*Problem statement*
Every line from the one with "Record world (R" to the one with "(inr tt, set_heap (<[l := ORouterSpec", including those two, is to be copied exactly; all other lines of the entries below are left out.

Start of Data under study

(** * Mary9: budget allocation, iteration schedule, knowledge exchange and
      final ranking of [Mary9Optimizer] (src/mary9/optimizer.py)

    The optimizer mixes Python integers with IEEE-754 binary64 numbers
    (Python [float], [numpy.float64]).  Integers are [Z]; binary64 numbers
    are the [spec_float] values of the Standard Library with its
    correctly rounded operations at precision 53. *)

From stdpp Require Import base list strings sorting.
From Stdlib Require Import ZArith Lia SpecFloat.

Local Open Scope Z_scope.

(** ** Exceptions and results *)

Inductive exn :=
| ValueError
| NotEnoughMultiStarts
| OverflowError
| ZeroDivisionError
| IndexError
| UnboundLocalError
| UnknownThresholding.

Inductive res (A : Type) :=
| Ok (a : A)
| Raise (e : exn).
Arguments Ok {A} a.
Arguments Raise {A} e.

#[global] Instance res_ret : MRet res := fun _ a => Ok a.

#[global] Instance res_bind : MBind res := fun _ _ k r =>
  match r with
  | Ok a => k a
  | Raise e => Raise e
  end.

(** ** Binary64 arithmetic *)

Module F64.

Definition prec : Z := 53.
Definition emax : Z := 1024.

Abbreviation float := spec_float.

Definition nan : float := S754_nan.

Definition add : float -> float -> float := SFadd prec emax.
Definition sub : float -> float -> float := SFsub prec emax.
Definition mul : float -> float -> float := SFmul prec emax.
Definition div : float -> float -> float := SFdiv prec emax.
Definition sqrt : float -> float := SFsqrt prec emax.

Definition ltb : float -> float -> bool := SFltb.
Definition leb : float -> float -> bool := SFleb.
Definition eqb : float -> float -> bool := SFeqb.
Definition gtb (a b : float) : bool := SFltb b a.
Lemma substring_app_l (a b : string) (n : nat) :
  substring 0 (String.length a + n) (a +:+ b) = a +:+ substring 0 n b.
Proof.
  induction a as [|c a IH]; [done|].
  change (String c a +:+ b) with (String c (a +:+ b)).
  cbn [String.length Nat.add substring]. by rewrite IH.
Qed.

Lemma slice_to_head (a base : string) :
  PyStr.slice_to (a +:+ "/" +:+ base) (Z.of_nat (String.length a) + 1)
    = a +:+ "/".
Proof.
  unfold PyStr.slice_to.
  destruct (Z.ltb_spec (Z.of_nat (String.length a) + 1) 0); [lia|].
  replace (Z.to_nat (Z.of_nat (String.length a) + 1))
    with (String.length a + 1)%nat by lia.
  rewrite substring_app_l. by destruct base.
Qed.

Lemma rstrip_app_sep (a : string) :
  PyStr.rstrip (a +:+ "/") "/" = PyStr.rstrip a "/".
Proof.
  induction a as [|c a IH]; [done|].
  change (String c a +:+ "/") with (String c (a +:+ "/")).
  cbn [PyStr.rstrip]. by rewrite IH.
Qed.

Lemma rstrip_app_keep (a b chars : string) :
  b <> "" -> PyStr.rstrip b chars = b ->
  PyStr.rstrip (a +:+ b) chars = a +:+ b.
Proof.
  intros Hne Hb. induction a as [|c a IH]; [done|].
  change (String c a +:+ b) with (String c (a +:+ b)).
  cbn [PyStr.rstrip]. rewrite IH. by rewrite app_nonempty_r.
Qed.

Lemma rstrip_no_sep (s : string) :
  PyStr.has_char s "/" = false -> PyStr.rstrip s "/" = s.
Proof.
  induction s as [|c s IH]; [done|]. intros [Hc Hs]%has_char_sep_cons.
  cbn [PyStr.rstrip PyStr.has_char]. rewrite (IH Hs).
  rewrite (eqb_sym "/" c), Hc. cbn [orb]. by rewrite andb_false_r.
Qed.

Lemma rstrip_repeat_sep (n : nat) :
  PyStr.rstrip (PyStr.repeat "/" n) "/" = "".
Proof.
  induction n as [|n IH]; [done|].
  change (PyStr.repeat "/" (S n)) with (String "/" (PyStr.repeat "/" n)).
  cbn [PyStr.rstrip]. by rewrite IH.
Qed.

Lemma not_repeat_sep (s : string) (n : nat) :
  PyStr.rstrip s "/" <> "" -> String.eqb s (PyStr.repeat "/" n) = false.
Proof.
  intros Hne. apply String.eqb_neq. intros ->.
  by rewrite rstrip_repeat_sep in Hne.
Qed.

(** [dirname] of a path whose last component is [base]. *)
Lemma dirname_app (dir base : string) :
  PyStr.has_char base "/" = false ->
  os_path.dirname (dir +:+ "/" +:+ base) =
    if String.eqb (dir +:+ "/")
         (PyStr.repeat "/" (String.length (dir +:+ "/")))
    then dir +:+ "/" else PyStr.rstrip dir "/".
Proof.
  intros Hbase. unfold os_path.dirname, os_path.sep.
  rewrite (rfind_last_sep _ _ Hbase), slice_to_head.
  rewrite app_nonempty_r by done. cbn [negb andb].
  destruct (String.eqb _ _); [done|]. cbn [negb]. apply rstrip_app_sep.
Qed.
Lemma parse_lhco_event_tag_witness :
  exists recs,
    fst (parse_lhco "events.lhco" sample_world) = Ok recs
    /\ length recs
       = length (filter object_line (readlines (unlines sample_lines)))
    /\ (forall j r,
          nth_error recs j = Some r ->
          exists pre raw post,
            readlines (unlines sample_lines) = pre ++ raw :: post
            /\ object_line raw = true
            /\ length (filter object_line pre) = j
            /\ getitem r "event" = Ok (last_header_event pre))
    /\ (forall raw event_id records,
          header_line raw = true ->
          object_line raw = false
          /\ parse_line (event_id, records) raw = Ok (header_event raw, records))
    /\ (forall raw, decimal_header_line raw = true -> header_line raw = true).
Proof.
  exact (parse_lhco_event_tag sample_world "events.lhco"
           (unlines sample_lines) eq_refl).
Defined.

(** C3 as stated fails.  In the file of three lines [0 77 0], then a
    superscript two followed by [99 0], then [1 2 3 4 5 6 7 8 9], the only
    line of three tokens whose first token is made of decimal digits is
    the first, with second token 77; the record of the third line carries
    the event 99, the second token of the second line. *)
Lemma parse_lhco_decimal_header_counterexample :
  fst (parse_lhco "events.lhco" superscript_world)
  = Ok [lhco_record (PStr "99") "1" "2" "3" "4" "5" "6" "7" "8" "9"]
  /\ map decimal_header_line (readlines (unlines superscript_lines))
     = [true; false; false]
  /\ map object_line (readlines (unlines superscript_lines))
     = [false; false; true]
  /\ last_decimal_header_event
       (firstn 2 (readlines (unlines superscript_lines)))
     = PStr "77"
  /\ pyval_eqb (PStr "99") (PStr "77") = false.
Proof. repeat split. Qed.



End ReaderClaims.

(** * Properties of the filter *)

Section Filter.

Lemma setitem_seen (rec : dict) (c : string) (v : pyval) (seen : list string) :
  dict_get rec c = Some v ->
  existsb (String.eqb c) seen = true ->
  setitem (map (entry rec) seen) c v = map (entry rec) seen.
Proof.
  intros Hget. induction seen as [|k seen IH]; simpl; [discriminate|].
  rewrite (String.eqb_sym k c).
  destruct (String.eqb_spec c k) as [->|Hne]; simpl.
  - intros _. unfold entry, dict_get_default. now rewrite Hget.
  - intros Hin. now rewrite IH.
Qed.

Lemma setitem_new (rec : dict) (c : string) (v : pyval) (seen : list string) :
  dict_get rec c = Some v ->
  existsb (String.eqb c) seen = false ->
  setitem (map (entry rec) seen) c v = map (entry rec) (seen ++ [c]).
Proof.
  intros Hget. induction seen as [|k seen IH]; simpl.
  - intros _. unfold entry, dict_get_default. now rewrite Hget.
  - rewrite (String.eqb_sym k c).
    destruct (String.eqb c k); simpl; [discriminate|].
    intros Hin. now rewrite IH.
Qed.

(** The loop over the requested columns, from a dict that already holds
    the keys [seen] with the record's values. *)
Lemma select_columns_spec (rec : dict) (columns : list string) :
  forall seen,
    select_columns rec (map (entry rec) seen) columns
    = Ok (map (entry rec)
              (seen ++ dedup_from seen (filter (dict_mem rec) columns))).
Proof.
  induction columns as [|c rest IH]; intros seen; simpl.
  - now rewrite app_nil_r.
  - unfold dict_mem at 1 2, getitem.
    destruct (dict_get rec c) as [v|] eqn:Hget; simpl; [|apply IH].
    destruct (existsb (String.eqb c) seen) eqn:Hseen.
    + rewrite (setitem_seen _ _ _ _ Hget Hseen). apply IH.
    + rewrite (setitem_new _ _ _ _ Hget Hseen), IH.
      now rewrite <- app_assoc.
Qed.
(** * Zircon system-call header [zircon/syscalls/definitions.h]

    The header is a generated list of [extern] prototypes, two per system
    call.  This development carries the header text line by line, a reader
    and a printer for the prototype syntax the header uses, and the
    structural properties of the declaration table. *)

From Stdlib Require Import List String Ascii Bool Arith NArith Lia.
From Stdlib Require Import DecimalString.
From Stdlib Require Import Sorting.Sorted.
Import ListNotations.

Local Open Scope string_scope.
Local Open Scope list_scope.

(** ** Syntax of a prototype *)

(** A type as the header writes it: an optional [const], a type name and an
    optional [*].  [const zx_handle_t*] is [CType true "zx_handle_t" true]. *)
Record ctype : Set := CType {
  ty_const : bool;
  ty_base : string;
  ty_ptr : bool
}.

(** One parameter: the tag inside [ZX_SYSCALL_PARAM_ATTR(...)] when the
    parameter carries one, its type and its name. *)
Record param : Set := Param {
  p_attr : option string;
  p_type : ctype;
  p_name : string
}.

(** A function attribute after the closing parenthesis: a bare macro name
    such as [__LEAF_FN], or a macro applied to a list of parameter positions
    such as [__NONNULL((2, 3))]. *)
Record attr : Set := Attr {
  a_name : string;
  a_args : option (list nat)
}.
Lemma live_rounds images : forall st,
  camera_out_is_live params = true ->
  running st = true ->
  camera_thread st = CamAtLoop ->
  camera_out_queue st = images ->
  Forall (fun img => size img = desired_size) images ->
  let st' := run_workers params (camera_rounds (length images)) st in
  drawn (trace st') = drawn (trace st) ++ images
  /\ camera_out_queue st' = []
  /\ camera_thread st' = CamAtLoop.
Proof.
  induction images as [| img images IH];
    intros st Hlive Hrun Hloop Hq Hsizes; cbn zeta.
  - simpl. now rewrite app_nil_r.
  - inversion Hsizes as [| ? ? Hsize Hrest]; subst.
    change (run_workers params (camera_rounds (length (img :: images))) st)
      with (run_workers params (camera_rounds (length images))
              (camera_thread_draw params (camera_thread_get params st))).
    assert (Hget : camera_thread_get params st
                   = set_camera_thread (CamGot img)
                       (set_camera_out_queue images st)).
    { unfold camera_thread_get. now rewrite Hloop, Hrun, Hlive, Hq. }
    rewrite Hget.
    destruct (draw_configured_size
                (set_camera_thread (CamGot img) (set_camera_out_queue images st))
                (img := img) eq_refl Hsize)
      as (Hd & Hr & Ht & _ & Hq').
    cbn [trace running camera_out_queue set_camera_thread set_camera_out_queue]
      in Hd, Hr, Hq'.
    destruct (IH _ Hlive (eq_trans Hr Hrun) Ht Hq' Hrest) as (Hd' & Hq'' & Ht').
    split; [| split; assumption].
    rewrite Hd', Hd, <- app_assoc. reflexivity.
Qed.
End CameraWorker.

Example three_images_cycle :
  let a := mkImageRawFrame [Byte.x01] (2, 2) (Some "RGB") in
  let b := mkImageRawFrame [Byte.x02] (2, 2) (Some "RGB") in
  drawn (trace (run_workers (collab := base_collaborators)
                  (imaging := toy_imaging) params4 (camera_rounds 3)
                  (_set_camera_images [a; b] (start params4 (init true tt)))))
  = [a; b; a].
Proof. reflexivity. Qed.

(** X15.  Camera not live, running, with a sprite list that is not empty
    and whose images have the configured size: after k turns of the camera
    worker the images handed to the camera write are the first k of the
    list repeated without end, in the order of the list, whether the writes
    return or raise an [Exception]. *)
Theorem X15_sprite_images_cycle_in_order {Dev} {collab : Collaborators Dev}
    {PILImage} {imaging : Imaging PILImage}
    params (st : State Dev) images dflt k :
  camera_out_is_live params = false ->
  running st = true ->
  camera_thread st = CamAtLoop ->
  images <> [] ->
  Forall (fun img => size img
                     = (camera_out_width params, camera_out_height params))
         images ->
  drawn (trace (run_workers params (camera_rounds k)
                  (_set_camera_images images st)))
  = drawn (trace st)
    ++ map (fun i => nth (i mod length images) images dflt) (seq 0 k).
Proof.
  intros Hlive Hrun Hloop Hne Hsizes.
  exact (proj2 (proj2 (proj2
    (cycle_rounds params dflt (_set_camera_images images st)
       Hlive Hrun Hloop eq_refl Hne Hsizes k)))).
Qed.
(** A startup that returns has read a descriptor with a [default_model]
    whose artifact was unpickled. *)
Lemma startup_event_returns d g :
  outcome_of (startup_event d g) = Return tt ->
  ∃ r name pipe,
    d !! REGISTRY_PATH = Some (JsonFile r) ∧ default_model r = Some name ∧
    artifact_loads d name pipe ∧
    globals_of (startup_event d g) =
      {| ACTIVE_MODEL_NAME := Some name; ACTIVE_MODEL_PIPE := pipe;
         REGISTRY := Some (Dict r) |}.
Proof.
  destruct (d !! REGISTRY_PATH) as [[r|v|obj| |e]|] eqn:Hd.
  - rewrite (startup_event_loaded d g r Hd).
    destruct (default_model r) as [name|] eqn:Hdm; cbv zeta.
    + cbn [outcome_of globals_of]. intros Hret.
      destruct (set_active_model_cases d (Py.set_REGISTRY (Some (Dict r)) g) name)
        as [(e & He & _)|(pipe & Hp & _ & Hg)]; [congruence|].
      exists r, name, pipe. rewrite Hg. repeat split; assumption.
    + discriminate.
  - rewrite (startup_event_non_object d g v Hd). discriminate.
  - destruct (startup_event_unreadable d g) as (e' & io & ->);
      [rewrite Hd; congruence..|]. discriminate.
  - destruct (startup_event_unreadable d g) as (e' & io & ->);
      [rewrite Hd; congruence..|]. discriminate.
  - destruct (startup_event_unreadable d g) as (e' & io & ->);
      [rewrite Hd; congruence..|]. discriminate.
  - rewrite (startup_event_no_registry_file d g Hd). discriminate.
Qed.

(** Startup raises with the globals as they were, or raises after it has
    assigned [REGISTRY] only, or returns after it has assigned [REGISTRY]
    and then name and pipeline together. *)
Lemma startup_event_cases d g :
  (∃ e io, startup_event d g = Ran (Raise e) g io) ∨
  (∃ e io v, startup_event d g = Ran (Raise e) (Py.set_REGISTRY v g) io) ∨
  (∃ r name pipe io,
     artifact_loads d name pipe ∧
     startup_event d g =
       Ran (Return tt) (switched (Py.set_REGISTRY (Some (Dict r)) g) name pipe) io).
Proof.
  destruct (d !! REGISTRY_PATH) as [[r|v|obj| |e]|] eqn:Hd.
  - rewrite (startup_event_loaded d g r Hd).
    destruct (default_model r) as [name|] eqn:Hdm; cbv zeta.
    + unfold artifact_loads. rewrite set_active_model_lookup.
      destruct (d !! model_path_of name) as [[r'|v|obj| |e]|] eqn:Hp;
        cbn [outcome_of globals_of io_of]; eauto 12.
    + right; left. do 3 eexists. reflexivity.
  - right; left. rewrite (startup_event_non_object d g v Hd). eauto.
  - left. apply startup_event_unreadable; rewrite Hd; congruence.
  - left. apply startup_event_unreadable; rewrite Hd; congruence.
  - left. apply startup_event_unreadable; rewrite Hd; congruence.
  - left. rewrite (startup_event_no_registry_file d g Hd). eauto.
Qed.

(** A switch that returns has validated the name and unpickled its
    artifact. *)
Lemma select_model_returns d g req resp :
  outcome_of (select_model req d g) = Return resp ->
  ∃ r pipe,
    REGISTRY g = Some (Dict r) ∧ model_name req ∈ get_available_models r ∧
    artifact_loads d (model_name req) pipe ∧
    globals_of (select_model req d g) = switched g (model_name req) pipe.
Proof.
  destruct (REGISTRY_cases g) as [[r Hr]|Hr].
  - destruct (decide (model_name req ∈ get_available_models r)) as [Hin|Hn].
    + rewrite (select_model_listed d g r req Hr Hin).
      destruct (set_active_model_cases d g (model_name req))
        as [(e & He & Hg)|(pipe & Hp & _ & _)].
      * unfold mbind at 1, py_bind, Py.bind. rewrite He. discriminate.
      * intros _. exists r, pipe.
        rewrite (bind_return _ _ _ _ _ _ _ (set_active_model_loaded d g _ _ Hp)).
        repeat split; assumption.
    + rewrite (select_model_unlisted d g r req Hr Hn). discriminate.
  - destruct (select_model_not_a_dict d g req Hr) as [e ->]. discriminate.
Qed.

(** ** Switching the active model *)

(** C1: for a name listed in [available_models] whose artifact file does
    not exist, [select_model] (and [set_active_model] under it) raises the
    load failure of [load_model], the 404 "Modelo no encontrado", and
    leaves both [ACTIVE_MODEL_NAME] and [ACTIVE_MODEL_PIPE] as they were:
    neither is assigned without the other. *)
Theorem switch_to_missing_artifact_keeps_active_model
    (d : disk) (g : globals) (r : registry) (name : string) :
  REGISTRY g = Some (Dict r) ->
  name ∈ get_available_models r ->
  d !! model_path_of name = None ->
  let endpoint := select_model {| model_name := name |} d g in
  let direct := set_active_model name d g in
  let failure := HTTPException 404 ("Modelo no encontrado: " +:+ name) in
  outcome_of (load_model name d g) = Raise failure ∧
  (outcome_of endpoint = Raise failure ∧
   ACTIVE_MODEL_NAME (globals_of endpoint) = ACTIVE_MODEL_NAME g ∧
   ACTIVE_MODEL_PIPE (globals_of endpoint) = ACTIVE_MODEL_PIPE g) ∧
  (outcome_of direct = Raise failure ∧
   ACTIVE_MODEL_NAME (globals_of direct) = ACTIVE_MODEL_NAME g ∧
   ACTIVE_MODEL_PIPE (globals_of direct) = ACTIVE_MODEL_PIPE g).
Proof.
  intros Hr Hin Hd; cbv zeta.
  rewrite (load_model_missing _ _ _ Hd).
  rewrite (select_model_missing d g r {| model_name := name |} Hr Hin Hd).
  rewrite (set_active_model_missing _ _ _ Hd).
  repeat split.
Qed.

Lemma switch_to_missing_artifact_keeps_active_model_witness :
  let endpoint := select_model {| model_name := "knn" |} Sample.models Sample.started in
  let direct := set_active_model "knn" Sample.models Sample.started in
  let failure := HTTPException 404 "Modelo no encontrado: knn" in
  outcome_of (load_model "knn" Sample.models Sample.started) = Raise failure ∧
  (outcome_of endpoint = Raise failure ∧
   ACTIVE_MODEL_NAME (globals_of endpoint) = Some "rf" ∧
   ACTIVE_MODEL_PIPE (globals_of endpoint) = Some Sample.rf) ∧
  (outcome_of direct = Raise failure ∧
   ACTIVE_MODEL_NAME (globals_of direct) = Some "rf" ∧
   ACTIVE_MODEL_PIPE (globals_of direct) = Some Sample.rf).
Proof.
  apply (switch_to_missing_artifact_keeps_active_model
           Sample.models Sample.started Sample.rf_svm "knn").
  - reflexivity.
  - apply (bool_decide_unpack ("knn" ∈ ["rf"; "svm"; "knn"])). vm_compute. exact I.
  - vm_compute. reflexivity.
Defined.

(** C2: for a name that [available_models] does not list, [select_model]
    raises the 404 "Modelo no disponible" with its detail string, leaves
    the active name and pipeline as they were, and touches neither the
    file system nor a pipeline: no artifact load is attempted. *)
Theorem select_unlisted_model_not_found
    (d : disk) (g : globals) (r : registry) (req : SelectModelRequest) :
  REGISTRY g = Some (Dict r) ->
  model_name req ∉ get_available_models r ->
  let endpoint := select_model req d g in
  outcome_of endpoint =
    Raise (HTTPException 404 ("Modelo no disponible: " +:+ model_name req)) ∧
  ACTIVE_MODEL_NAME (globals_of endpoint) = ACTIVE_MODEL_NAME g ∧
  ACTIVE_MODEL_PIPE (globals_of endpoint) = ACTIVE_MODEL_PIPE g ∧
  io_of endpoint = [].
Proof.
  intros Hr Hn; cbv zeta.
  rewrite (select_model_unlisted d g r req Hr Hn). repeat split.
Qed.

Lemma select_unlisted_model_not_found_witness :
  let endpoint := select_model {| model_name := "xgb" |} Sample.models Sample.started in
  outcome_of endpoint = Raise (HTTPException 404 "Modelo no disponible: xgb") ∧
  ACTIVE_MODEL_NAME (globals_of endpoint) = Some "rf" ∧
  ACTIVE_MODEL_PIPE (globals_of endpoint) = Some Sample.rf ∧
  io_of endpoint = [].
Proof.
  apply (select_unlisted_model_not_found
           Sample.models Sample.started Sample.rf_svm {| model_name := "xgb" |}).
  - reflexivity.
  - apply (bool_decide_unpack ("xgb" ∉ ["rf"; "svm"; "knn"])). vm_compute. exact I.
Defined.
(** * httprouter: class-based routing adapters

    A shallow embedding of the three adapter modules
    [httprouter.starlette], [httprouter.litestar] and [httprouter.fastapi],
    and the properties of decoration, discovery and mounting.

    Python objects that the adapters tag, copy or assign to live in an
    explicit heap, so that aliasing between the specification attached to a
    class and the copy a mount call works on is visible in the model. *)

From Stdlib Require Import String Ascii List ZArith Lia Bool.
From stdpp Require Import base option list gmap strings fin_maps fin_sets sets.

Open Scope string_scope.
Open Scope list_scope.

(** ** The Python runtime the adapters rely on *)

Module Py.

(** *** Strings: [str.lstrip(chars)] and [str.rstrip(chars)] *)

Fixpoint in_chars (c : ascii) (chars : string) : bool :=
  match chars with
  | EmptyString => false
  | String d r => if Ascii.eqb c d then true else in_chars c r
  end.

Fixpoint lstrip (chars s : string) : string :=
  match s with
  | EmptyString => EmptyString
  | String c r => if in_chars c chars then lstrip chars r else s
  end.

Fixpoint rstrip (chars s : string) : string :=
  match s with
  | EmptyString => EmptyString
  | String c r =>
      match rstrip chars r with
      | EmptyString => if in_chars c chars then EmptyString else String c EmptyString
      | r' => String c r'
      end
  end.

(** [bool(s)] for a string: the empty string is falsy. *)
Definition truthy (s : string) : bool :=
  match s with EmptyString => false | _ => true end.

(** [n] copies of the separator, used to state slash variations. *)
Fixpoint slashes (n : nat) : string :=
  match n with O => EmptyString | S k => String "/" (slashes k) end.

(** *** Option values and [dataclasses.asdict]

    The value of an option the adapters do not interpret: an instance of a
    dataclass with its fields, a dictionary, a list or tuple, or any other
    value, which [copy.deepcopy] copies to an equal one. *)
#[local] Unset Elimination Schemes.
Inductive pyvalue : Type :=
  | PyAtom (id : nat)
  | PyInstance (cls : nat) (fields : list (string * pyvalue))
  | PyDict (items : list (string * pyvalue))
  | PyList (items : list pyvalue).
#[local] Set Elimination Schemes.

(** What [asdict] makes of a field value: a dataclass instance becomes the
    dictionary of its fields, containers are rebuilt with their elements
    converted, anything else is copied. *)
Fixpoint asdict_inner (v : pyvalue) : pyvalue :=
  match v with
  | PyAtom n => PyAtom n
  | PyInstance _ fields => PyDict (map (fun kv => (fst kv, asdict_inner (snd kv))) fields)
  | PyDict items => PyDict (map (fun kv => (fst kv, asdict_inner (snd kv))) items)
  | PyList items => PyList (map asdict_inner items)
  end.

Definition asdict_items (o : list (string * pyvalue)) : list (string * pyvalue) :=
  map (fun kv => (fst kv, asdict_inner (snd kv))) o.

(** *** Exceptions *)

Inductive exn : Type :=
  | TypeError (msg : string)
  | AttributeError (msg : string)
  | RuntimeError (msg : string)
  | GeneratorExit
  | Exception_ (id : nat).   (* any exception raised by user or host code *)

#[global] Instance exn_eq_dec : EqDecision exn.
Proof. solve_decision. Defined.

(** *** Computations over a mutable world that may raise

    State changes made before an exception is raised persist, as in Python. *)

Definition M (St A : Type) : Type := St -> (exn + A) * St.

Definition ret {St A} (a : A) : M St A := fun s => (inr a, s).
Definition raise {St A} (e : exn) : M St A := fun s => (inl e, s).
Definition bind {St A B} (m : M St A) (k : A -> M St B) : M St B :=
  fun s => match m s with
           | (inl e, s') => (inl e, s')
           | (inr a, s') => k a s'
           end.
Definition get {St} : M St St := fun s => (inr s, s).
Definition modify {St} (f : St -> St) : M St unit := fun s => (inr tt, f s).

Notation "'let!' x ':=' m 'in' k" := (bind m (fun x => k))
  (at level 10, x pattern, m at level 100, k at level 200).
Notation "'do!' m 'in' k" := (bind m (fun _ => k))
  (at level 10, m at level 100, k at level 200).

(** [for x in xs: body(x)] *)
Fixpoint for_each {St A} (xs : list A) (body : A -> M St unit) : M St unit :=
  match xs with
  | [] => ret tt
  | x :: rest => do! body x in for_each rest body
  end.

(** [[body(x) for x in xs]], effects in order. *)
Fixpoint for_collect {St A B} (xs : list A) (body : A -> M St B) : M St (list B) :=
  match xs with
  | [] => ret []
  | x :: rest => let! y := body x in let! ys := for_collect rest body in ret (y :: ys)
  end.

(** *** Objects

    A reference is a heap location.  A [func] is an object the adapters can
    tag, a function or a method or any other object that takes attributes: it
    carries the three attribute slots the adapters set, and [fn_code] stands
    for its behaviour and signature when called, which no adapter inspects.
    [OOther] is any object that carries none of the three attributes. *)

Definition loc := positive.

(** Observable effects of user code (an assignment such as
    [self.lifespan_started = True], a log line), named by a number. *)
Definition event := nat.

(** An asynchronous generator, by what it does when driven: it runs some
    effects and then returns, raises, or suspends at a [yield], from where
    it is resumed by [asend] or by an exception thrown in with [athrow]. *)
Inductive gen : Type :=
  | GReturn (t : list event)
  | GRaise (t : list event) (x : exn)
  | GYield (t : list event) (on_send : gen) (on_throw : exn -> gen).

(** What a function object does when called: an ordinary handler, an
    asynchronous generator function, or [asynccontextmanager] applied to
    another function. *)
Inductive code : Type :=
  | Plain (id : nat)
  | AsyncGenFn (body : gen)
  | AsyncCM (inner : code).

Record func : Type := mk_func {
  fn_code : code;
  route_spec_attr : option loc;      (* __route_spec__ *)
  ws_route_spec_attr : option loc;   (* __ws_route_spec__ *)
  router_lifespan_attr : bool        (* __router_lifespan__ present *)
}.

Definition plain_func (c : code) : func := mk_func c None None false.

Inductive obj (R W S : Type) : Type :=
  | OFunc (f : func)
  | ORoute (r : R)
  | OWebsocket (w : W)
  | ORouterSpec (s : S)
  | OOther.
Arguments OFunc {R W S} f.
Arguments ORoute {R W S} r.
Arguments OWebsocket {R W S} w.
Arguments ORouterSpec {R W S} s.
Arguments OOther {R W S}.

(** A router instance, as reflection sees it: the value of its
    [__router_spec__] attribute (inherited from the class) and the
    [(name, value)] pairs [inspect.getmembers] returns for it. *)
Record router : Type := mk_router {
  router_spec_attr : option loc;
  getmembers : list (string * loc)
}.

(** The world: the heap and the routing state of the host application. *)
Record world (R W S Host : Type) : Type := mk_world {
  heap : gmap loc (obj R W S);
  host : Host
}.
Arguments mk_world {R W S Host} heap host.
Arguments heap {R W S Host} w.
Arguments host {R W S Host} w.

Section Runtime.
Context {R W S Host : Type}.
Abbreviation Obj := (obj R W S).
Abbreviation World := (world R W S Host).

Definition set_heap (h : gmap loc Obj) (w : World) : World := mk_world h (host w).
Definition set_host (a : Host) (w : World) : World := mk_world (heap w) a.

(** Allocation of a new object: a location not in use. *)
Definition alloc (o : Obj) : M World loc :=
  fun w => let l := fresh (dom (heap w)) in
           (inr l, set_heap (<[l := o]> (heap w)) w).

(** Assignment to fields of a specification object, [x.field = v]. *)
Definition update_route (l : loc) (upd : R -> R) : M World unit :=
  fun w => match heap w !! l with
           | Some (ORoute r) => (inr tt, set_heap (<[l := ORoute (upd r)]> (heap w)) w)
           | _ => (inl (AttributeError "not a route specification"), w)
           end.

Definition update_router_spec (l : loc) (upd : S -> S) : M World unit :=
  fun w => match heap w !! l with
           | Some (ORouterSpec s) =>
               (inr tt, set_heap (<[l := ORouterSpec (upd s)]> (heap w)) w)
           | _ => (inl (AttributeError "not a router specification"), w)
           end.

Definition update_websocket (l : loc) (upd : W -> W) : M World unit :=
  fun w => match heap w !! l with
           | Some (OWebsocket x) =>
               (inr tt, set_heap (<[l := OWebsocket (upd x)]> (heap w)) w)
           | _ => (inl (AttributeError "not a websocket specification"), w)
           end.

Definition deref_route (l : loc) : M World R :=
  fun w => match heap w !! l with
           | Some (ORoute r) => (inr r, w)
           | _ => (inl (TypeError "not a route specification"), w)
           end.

End of Data under study

*Task output*
Record world (R W S Host : Type) : Type := mk_world {
  heap : gmap loc (obj R W S);
  host : Host
}.
Arguments mk_world {R W S Host} heap host.
Arguments heap {R W S Host} w.
Arguments host {R W S Host} w.

Section Runtime.
Context {R W S Host : Type}.
Abbreviation Obj := (obj R W S).
Abbreviation World := (world R W S Host).

Definition set_heap (h : gmap loc Obj) (w : World) : World := mk_world h (host w).
Definition set_host (a : Host) (w : World) : World := mk_world (heap w) a.

(** Allocation of a new object: a location not in use. *)
Definition alloc (o : Obj) : M World loc :=
  fun w => let l := fresh (dom (heap w)) in
           (inr l, set_heap (<[l := o]> (heap w)) w).

(** Assignment to fields of a specification object, [x.field = v]. *)
Definition update_route (l : loc) (upd : R -> R) : M World unit :=
  fun w => match heap w !! l with
           | Some (ORoute r) => (inr tt, set_heap (<[l := ORoute (upd r)]> (heap w)) w)
           | _ => (inl (AttributeError "not a route specification"), w)
           end.

Definition update_router_spec (l : loc) (upd : S -> S) : M World unit :=
  fun w => match heap w !! l with
           | Some (ORouterSpec s) =>
               (inr tt, set_heap (<[l := ORouterSpec (upd s)]> (heap w)) w)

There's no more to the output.